BEGIN EXTRACTED ENTRIES

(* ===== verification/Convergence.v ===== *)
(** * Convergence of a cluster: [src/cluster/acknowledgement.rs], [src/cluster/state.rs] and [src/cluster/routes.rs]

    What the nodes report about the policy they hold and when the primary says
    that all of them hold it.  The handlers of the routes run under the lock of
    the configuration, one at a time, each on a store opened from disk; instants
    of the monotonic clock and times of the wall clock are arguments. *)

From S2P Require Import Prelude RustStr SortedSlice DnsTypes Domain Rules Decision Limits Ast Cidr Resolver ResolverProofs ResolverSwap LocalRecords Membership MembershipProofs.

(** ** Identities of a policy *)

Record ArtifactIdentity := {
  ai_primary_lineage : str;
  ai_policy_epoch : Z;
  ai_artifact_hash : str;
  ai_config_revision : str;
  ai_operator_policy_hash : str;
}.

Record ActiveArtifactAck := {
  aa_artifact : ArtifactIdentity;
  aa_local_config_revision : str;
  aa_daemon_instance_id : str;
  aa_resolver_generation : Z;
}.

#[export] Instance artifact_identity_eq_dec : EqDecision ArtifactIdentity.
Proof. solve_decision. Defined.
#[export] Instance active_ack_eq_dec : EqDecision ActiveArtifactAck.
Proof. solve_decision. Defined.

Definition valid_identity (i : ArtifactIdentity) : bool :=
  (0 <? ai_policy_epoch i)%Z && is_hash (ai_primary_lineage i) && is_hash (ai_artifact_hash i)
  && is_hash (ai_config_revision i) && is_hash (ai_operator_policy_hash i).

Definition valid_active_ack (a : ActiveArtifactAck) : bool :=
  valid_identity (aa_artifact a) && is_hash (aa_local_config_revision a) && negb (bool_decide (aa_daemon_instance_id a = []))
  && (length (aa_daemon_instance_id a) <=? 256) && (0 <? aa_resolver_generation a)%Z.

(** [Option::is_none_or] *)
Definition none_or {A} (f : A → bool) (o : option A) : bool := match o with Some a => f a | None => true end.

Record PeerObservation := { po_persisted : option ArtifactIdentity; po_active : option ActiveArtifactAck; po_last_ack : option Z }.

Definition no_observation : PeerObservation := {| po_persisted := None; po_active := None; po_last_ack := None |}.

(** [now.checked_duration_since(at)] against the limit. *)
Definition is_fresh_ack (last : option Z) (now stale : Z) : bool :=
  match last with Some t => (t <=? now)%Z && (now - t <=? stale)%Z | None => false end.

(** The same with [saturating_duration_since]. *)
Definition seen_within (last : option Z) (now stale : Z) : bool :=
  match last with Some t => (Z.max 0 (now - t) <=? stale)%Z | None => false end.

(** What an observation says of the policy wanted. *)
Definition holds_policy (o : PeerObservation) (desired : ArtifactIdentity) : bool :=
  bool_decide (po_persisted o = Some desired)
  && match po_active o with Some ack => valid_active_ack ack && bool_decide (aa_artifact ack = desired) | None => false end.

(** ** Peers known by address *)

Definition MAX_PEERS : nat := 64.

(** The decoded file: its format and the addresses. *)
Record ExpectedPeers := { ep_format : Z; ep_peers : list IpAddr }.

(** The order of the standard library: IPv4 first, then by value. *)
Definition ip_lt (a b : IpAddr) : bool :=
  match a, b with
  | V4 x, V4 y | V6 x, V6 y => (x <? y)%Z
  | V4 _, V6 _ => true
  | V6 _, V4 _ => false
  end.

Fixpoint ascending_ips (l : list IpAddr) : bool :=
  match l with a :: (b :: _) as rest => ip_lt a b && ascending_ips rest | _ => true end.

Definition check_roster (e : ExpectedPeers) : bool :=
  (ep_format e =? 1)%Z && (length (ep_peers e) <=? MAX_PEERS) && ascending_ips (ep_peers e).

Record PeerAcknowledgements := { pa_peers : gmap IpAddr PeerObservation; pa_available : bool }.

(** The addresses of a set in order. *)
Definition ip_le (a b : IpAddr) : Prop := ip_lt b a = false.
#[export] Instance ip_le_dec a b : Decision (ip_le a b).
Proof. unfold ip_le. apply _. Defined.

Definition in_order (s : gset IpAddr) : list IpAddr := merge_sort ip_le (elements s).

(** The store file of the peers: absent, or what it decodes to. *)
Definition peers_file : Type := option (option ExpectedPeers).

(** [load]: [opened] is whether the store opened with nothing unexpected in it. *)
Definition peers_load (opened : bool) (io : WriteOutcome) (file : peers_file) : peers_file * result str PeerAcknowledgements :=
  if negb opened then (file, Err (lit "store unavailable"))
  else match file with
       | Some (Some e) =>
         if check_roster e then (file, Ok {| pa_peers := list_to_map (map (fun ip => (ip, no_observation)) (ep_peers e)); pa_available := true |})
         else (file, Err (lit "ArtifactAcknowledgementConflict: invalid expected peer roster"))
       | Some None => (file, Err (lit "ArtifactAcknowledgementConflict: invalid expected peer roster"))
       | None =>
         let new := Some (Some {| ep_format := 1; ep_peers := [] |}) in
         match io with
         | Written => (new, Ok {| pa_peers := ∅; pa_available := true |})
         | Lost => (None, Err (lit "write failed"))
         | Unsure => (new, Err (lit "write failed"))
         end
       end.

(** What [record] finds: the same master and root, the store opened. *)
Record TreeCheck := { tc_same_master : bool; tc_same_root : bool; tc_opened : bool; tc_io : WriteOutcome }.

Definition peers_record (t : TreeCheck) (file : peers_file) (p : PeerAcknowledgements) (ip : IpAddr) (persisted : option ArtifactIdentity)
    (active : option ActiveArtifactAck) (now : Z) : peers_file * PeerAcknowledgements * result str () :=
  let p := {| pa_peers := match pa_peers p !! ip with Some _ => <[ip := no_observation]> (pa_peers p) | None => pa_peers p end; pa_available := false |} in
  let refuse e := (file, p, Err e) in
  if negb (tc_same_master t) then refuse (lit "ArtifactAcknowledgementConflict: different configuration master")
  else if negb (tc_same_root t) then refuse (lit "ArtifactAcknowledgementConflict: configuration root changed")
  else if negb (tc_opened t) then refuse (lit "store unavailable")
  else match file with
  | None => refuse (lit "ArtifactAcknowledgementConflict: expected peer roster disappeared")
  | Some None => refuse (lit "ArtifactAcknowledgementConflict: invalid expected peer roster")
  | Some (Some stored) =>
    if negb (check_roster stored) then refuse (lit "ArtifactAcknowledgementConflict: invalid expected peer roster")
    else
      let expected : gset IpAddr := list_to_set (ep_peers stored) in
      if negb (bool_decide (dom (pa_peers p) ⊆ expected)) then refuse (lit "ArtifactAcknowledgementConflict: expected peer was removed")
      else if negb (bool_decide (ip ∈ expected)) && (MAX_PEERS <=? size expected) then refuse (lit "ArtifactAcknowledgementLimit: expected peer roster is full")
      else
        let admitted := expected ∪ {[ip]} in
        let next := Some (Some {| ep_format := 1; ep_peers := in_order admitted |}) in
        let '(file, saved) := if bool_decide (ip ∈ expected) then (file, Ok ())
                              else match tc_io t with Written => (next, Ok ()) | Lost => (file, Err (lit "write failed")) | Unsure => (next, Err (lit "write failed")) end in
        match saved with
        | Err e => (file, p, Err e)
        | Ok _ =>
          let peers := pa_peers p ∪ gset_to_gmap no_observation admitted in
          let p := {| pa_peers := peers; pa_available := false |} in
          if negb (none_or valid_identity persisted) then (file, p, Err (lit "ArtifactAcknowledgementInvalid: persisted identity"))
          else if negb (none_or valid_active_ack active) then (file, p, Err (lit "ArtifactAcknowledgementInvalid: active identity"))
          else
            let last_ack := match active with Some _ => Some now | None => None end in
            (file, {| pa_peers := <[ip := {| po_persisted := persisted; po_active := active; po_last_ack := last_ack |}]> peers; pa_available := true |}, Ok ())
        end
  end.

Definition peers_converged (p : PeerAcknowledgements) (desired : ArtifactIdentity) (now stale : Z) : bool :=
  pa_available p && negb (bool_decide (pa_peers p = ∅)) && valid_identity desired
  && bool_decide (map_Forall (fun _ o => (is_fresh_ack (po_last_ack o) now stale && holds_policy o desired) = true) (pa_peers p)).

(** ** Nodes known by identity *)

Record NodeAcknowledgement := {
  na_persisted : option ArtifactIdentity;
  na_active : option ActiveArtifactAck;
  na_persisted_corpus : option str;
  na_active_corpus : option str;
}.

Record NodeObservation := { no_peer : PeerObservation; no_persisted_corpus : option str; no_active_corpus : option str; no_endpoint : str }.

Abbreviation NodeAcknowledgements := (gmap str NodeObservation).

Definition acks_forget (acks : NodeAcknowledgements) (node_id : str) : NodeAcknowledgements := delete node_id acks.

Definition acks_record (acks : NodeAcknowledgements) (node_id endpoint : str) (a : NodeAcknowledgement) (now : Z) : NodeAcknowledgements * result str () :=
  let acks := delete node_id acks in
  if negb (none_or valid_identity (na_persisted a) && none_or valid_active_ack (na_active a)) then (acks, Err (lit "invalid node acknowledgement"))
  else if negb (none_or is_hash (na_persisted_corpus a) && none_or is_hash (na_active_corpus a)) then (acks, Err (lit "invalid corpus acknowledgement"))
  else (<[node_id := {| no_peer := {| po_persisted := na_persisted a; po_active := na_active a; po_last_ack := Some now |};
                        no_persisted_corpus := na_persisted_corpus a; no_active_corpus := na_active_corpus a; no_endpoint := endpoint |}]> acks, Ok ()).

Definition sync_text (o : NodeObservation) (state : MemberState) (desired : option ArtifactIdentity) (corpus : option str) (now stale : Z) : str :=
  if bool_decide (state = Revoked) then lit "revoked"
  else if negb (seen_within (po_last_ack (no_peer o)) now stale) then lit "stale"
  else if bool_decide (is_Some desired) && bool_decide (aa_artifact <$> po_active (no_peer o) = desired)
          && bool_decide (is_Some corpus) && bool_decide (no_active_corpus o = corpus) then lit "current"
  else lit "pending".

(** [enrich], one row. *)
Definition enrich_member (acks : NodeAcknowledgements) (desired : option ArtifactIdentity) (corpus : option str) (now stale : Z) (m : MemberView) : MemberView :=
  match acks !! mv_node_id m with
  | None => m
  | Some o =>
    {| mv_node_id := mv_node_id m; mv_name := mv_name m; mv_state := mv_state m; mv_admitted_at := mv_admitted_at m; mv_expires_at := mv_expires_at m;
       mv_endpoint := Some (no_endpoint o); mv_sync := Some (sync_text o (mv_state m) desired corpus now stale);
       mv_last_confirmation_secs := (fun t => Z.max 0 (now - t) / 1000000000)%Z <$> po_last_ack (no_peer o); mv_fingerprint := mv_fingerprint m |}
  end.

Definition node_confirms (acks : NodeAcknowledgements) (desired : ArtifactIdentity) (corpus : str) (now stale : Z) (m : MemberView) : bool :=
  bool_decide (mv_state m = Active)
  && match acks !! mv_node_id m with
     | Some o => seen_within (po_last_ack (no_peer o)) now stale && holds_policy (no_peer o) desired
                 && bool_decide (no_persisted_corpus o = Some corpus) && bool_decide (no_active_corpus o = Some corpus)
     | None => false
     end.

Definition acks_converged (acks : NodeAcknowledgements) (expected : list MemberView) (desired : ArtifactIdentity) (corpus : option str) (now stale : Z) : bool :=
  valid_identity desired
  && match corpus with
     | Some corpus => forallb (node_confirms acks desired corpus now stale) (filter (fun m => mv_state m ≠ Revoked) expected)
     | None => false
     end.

END EXTRACTED ENTRIES

## [YOUR ASSIGNMENT]
Retype, exactly and in full, the lines above from the one containing "(** * Convergence" through the one containing "is_hash (ai_operator_policy_hash i).".

## [TASK RESULT]
(** * Convergence of a cluster: [src/cluster/acknowledgement.rs], [src/cluster/state.rs] and [src/cluster/routes.rs]

    What the nodes report about the policy they hold and when the primary says
    that all of them hold it.  The handlers of the routes run under the lock of
    the configuration, one at a time, each on a store opened from disk; instants
    of the monotonic clock and times of the wall clock are arguments. *)

From S2P Require Import Prelude RustStr SortedSlice DnsTypes Domain Rules Decision Limits Ast Cidr Resolver ResolverProofs ResolverSwap LocalRecords Membership MembershipProofs.

(** ** Identities of a policy *)

Record ArtifactIdentity := {
  ai_primary_lineage : str;
  ai_policy_epoch : Z;
  ai_artifact_hash : str;
  ai_config_revision : str;
  ai_operator_policy_hash : str;
}.

Record ActiveArtifactAck := {
  aa_artifact : ArtifactIdentity;
  aa_local_config_revision : str;
  aa_daemon_instance_id : str;
  aa_resolver_generation : Z;
}.

#[export] Instance artifact_identity_eq_dec : EqDecision ArtifactIdentity.
Proof. solve_decision. Defined.
#[export] Instance active_ack_eq_dec : EqDecision ActiveArtifactAck.
Proof. solve_decision. Defined.

Definition valid_identity (i : ArtifactIdentity) : bool :=
  (0 <? ai_policy_epoch i)%Z && is_hash (ai_primary_lineage i) && is_hash (ai_artifact_hash i)
  && is_hash (ai_config_revision i) && is_hash (ai_operator_policy_hash i).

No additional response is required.